Your task is to copy the stretch of lines in the records below that begins with the line containing "repeat constructor; eexists;" and ends with the line containing "- destruct (Qle_bool", exactly as written, with nothing added.

[Stored data entries]
######

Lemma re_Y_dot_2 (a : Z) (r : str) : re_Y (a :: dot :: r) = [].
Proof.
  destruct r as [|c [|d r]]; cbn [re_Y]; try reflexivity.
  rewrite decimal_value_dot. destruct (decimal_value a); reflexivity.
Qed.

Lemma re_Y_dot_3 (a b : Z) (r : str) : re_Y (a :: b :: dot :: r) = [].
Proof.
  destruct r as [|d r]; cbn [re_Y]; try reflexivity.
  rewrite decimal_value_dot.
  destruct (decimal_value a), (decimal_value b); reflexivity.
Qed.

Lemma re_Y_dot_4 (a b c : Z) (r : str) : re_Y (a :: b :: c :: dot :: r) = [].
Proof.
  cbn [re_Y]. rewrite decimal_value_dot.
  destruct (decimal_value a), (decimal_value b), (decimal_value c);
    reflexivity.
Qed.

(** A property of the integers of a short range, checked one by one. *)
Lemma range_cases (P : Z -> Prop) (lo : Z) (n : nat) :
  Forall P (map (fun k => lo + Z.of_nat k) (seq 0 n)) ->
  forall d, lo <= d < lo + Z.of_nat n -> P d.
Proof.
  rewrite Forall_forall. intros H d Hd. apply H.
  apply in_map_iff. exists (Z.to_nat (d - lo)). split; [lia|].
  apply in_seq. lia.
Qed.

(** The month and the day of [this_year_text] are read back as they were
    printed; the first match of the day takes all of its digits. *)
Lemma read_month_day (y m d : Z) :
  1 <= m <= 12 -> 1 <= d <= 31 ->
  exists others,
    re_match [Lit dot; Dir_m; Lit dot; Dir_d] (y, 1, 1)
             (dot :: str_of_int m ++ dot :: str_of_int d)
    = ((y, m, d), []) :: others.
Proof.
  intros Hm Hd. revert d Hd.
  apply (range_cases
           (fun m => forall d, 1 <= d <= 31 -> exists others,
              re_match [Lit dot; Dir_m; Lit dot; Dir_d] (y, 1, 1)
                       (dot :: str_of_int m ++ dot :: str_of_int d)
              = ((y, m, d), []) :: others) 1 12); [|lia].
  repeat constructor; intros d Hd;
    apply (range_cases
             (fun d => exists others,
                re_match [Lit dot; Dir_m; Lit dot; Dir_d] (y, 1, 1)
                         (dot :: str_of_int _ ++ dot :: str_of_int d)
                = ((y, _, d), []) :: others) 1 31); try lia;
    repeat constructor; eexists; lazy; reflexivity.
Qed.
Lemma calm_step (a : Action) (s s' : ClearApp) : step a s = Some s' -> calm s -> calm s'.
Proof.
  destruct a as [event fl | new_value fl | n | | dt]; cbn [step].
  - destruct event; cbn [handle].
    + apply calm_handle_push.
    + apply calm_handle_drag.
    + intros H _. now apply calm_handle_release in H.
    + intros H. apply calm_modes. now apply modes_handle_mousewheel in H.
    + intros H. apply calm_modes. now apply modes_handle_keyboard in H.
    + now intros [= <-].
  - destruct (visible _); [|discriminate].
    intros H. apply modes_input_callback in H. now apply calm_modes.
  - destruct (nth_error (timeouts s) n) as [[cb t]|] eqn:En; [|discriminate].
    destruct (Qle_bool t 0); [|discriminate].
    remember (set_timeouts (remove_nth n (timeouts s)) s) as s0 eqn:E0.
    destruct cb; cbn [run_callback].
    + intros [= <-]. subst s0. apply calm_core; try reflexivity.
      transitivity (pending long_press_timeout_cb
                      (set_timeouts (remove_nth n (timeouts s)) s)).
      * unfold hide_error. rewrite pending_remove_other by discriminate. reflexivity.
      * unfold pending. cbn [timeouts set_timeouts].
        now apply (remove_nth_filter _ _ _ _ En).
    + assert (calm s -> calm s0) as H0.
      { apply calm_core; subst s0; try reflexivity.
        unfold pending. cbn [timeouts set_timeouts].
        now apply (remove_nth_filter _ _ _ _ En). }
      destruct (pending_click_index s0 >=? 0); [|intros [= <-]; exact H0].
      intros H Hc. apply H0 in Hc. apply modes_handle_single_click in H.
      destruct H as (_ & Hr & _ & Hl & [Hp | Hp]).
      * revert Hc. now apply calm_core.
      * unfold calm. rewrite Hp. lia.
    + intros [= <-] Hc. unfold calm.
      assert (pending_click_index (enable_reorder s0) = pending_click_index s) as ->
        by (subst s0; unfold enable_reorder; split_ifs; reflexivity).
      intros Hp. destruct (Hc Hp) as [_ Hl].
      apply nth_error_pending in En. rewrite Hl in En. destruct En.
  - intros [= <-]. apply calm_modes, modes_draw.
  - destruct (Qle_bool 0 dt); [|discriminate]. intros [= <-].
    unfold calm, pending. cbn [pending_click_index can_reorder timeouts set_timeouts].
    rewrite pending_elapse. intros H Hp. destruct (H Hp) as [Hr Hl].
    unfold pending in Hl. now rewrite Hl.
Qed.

######

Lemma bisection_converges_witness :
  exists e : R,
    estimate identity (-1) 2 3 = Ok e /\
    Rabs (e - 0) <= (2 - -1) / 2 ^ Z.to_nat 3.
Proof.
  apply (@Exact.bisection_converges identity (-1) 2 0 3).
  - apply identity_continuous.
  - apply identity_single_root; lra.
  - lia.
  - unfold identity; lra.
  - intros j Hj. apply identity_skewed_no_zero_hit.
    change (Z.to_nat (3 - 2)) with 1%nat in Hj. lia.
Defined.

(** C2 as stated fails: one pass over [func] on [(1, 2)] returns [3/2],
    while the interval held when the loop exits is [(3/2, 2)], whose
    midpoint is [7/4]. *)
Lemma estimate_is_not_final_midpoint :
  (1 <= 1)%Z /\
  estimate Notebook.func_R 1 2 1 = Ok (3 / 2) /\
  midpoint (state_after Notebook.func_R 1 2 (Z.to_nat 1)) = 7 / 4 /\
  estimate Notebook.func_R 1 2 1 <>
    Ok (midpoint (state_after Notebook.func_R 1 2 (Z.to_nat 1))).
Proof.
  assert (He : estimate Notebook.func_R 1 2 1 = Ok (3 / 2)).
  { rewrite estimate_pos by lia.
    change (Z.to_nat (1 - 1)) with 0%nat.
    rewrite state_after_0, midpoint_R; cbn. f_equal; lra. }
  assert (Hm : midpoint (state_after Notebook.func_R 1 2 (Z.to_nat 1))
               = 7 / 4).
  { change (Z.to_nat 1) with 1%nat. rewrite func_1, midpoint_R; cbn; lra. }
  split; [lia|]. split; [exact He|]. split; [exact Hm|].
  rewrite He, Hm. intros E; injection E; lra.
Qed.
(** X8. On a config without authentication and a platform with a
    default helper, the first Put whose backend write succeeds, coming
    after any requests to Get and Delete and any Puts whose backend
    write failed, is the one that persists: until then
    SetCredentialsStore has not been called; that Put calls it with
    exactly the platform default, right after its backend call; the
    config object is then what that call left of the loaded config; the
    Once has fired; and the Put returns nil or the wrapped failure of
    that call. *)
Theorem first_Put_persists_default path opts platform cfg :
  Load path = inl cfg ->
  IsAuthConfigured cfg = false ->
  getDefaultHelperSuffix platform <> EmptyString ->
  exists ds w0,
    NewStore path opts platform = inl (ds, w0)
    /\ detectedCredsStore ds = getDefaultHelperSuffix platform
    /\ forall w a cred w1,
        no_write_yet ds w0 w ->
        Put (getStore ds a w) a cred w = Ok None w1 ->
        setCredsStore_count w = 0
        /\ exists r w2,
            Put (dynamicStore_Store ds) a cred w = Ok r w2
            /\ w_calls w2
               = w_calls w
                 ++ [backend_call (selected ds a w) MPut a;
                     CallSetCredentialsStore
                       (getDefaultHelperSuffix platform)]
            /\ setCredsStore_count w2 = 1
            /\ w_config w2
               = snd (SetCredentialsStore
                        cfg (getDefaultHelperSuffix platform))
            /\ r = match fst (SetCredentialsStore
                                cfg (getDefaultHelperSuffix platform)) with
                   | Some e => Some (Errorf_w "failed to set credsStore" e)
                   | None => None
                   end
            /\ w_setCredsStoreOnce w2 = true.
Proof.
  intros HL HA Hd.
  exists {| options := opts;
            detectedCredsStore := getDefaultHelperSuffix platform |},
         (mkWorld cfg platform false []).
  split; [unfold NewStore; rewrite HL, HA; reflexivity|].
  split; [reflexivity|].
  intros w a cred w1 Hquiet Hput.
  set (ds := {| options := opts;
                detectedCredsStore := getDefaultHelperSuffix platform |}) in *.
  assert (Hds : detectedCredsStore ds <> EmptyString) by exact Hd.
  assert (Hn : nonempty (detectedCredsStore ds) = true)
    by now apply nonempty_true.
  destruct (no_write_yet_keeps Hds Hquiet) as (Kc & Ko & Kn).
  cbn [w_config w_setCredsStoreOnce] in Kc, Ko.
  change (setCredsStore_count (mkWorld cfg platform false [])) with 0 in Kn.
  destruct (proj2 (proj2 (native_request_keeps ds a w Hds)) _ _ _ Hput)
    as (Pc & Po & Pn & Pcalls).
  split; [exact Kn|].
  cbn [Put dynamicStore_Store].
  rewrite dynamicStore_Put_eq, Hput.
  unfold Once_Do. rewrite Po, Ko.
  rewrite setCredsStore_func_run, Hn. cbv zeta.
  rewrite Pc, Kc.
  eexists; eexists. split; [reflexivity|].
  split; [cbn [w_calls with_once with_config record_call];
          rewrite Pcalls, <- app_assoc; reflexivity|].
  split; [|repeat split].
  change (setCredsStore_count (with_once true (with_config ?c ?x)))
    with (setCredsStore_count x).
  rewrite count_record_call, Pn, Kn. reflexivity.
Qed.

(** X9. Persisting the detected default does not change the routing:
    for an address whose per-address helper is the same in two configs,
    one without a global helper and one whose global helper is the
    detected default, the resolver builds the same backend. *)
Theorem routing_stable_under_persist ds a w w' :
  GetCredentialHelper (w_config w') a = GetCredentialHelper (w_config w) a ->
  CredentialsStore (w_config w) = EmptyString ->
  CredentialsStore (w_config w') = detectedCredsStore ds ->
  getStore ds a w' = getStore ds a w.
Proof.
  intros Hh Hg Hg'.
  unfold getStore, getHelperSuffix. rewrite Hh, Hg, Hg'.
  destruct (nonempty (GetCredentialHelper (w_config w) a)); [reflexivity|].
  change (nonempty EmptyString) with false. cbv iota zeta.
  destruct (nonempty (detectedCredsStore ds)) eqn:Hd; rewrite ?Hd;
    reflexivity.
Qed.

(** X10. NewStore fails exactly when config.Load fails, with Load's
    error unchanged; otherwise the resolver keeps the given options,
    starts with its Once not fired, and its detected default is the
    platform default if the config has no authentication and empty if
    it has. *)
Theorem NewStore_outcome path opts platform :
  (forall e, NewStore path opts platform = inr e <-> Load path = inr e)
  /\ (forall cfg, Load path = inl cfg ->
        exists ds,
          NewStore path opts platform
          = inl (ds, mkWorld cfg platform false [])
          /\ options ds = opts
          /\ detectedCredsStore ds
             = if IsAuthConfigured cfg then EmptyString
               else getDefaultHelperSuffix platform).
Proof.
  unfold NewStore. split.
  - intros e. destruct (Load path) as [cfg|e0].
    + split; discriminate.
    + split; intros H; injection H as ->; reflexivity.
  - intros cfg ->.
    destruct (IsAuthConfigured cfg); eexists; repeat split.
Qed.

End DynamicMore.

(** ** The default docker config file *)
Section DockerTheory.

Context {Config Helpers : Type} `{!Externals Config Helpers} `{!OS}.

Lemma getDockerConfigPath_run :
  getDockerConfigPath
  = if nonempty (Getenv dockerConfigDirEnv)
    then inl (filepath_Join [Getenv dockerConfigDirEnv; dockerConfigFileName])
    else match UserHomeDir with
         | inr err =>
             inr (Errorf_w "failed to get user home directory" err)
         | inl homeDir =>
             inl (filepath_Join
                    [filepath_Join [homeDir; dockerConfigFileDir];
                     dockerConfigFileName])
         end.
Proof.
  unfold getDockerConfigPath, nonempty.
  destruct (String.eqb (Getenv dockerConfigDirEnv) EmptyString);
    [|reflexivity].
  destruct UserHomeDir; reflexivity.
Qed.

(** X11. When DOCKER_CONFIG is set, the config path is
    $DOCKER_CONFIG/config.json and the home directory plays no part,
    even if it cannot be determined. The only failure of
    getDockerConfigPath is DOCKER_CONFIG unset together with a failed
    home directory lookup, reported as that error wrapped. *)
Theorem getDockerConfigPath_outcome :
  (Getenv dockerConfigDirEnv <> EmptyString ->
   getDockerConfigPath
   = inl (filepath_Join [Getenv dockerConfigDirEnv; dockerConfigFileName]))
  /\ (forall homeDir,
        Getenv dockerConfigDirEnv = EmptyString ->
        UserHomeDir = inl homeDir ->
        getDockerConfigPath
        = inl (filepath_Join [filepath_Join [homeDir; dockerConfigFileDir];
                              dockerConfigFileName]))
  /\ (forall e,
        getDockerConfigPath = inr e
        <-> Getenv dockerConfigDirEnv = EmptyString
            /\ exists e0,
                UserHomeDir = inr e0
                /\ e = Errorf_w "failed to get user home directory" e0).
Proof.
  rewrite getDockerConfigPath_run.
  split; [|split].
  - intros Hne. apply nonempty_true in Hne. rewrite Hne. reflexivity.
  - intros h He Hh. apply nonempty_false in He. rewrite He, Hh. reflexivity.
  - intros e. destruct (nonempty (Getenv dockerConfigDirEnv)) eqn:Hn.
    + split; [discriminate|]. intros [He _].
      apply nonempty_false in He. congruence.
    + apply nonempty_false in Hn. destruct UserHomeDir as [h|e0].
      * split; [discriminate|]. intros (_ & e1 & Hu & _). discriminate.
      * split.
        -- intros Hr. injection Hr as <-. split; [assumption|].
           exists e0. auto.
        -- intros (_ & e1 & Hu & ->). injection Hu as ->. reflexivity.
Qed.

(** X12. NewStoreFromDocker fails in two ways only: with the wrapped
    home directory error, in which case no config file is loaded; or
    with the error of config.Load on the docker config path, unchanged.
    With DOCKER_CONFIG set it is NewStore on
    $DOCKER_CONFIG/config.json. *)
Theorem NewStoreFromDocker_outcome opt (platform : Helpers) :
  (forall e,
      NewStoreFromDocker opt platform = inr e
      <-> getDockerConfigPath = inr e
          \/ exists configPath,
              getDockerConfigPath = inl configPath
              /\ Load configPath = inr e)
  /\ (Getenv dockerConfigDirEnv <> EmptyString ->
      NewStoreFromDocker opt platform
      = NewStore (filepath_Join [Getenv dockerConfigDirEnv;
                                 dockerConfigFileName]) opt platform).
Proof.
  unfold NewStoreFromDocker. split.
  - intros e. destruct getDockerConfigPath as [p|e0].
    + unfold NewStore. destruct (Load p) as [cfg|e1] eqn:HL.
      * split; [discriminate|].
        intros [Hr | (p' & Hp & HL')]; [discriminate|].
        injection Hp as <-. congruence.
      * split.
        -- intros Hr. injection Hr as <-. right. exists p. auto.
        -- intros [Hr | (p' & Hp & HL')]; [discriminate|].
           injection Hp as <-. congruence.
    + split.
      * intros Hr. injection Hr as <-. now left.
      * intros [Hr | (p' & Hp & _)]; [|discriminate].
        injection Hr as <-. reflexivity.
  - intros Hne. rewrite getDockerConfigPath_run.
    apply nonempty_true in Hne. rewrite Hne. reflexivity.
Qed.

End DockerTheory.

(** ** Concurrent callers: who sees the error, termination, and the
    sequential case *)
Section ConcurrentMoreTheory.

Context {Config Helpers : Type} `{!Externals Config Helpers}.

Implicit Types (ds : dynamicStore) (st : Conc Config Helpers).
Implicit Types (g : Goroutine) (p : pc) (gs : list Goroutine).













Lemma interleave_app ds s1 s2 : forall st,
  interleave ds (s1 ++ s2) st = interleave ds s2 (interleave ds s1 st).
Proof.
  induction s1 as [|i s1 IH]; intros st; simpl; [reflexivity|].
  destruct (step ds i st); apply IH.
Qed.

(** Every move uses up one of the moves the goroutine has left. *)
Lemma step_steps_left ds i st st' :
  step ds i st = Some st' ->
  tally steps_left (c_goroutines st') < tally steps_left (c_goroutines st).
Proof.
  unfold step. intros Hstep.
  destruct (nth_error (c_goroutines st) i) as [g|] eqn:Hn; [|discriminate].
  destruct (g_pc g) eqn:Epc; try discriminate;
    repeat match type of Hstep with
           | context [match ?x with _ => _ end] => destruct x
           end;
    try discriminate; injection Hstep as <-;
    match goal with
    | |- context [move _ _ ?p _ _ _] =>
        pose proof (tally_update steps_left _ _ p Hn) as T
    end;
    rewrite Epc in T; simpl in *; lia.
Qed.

######

Reply =
    repeat constructor; eexists; lazy; reflexivity.
Qed.
Lemma calm_step (a : Action) (s s' : ClearApp) : step a s = Some s' -> calm s -> calm s'.
Proof.
  destruct a as [event fl | new_value fl | n | | dt]; cbn [step].
  - destruct event; cbn [handle].
    + apply calm_handle_push.
    + apply calm_handle_drag.
    + intros H _. now apply calm_handle_release in H.
    + intros H. apply calm_modes. now apply modes_handle_mousewheel in H.
    + intros H. apply calm_modes. now apply modes_handle_keyboard in H.
    + now intros [= <-].
  - destruct (visible _); [|discriminate].
    intros H. apply modes_input_callback in H. now apply calm_modes.
  - destruct (nth_error (timeouts s) n) as [[cb t]|] eqn:En; [|discriminate].
    destruct (Qle_bool t 0); [|discriminate].
    remember (set_timeouts (remove_nth n (timeouts s)) s) as s0 eqn:E0.
    destruct cb; cbn [run_callback].
    + intros [= <-]. subst s0. apply calm_core; try reflexivity.
      transitivity (pending long_press_timeout_cb
                      (set_timeouts (remove_nth n (timeouts s)) s)).
      * unfold hide_error. rewrite pending_remove_other by discriminate. reflexivity.
      * unfold pending. cbn [timeouts set_timeouts].
        now apply (remove_nth_filter _ _ _ _ En).
    + assert (calm s -> calm s0) as H0.
      { apply calm_core; subst s0; try reflexivity.
        unfold pending. cbn [timeouts set_timeouts].
        now apply (remove_nth_filter _ _ _ _ En). }
      destruct (pending_click_index s0 >=? 0); [|intros [= <-]; exact H0].
      intros H Hc. apply H0 in Hc. apply modes_handle_single_click in H.
      destruct H as (_ & Hr & _ & Hl & [Hp | Hp]).
      * revert Hc. now apply calm_core.
      * unfold calm. rewrite Hp. lia.
    + intros [= <-] Hc. unfold calm.
      assert (pending_click_index (enable_reorder s0) = pending_click_index s) as ->
        by (subst s0; unfold enable_reorder; split_ifs; reflexivity).
      intros Hp. destruct (Hc Hp) as [_ Hl].
      apply nth_error_pending in En. rewrite Hl in En. destruct En.
  - intros [= <-]. apply calm_modes, modes_draw.
  - destruct (Qle_bool 0 dt); [|discriminate]. intros [= <-].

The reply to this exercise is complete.